3.5. SARS-CoV-2 Mutations Associated with Disease Severity
The mutations found in virus sequences retrieved from patients who had no symptoms, mild symptoms, and severe-to-critical illness were characterized and grouped by COVID-19 waves (Table 3). A majority of aa substitutions were lineage-defining mutations which were not likely associated with disease severity. For example, (i) S:A829T (A.6 lineage) was detected in asymptomatic and mild-symptom patients in the first wave; (ii) S:L5F, S459F, and D614G (B.1.36.16 lineage) were detected in asymptomatic and severe-to-critical patients in the second wave; (iii) ten aa substitutions in the S protein of B.1.1.7 were found in all patients with varying degrees of severity. However, some mutations were specifically identified in certain clinical spectra. For example, S protein T549I and envelope (E) protein S55F were detected only in severe-to-critical patients, who eventually died, suggesting that these mutations might be potentially pathogenic determinants of the virus which could have influenced disease severity.
4. Discussion
SARS-CoV-2 has placed a continuous strain on the global population with the emergence of several VOCs. Genomic surveillance has been implemented to track viral transmission, monitor mutations, evaluate the rate of evolution, and determine the potential for causing future outbreaks. From the beginning of the COVID-19 pandemic up to June 2021, Thailand experienced three COVID-19 waves that were dominated by distinct viral lineages. In the absence of herd immunity, the introduction of a new variant in each wave contributed to increases in the number of confirmed cases of COVID-19 as well as disease severity. The total case numbers and deaths in the third wave were nearly 30 times that from the first wave [10]. This fact led to the exploration of the genomic diversity of dominant viral lineages in the three waves using WGS. The correlation between mutations and clinical data was also analyzed. Whole-genome analyses revealed the differences in mutation patterns among predominant lineages, which might be associated with transmissibility, infectivity, and disease severity.

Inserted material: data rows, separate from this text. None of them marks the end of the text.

(* ===== verification/GoText.v ===== *)
(** * Numbers and white space in texts

    What the program uses of Go's strconv and of [strings.TrimSpace] when it reads
    request parameters: integers with their range rule, booleans, and the white
    space of Unicode. *)

From S2P Require Import Prelude GoLib JsonText.

(** [strconv.Atoi] on a 64-bit machine: the value and whether the error is nil.  A
    number out of range gives the nearest integer beside the error, a malformed one
    gives 0. *)
Definition Atoi (s : string) : Z * bool :=
  let '(neg, ds) :=
    match string_bytes s with
    | "-"%char :: ds => (true, ds)
    | "+"%char :: ds => (false, ds)
    | ds => (false, ds)
    end in
  if bool_decide (ds = []) || negb (forallb is_digit ds) then (0, false)
  else
    let v := if neg then - digits_value ds else digits_value ds in
    if v <? - 2 ^ 63 then (- 2 ^ 63, false)
    else if 2 ^ 63 <=? v then (2 ^ 63 - 1, false)
    else (v, true).

(** [strconv.Itoa], also [fmt]'s [%d]. *)
Definition Itoa (z : Z) : string := bytes_string (print_int z).

(** [strconv.ParseBool]; [None] is an error. *)
Definition ParseBool (s : string) : option bool :=
  if bool_decide (s ∈ ["1"; "t"; "T"; "TRUE"; "true"; "True"]) then Some true
  else if bool_decide (s ∈ ["0"; "f"; "F"; "FALSE"; "false"; "False"]) then Some false
  else None.

(** [strings.Contains]. *)
Fixpoint Contains (s sub : string) : bool :=
  HasPrefix s sub || match s with String _ s => Contains s sub | EmptyString => false end.

(** Length of the white space character at the head of a UTF-8 text, 0 if none. *)
Definition space_head (l : bytes) : nat :=
  match byte_Z <$> take 3 l with
  | a :: rest =>
      if ((9 <=? a) && (a <=? 13)) || (a =? 32) then 1%nat
      else match rest with
      | b :: rest =>
          if (a =? 194) && ((b =? 133) || (b =? 160)) then 2%nat
          else match rest with
          | c :: _ =>
              if ((a =? 225) && (b =? 154) && (c =? 128))
                 || ((a =? 226) && (b =? 128)
                     && (((128 <=? c) && (c <=? 138)) || (c =? 168) || (c =? 169) || (c =? 175)))
                 || ((a =? 226) && (b =? 129) && (c =? 159))
                 || ((a =? 227) && (b =? 128) && (c =? 128))
              then 3%nat else 0%nat
          | [] => 0%nat
          end
      | [] => 0%nat
      end
  | [] => 0%nat
  end.

Fixpoint trim_left_fuel (fuel : nat) (l : bytes) : bytes :=
  match fuel with
  | O => l
  | S fuel => match space_head l with O => l | n => trim_left_fuel fuel (drop n l) end
  end.
Definition trim_left (l : bytes) : bytes := trim_left_fuel (length l) l.

(** The same from the end: the last one, two or three bytes are a white space. *)
Definition space_last (l : bytes) : nat :=
  let ends n := Nat.eqb (space_head (drop (length l - n) l)) n in
  if ends 1%nat then 1%nat else if ends 2%nat then 2%nat else if ends 3%nat then 3%nat else 0%nat.
Fixpoint trim_right_fuel (fuel : nat) (l : bytes) : bytes :=
  match fuel with
  | O => l
  | S fuel => match space_last l with O => l | n => trim_right_fuel fuel (take (length l - n) l) end
  end.
Definition trim_right (l : bytes) : bytes := trim_right_fuel (length l) l.

(** [strings.TrimSpace]. *)
Definition TrimSpace (s : string) : string := bytes_string (trim_right (trim_left (string_bytes s))).

Example TrimSpace_ascii : TrimSpace (String "009" " text/plain ") = "text/plain"%string.
Proof. reflexivity. Qed.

During the first wave, Pangolin lineages A.6, B, B.1, and B.1.375 were identified from the samples in the current study and linked to asymptomatic or mild symptoms. The results in this study were in line with those from the study of Puenpa J. et al., wherein clade L (Wuhan-Hu-1-like), S (A.6), G (B.1), V (B), and O (Others) were detected in samples collected from mild symptomatic patients during the first COVID-19 wave in Thailand [11]. Several research groups have attempted to link genetic variations with disease severity. The majority of mutations that occurred during the first wave have been shown to relate to asymptomatic and mild diseases. Nagy Á. et al. identified the mutations in viral sequences retrieved from the GISAID database and observed that NS8:L84S (A.6 lineage) and Nsp6:L37F (B lineage) had higher frequencies among asymptomatic and mild patients [19]. Similar to the study by Aiewsakul P. and colleagues, Nsp6:L37F was significantly associated with asymptomatic patients [20]. Moreover, structural analysis and ex vivo study of NS3:Q57H (B.1 lineage) provided evidence supporting that this mutation was associated with decreased viral virulence, resulting in decreased mortality rates and increased transmission [21,22].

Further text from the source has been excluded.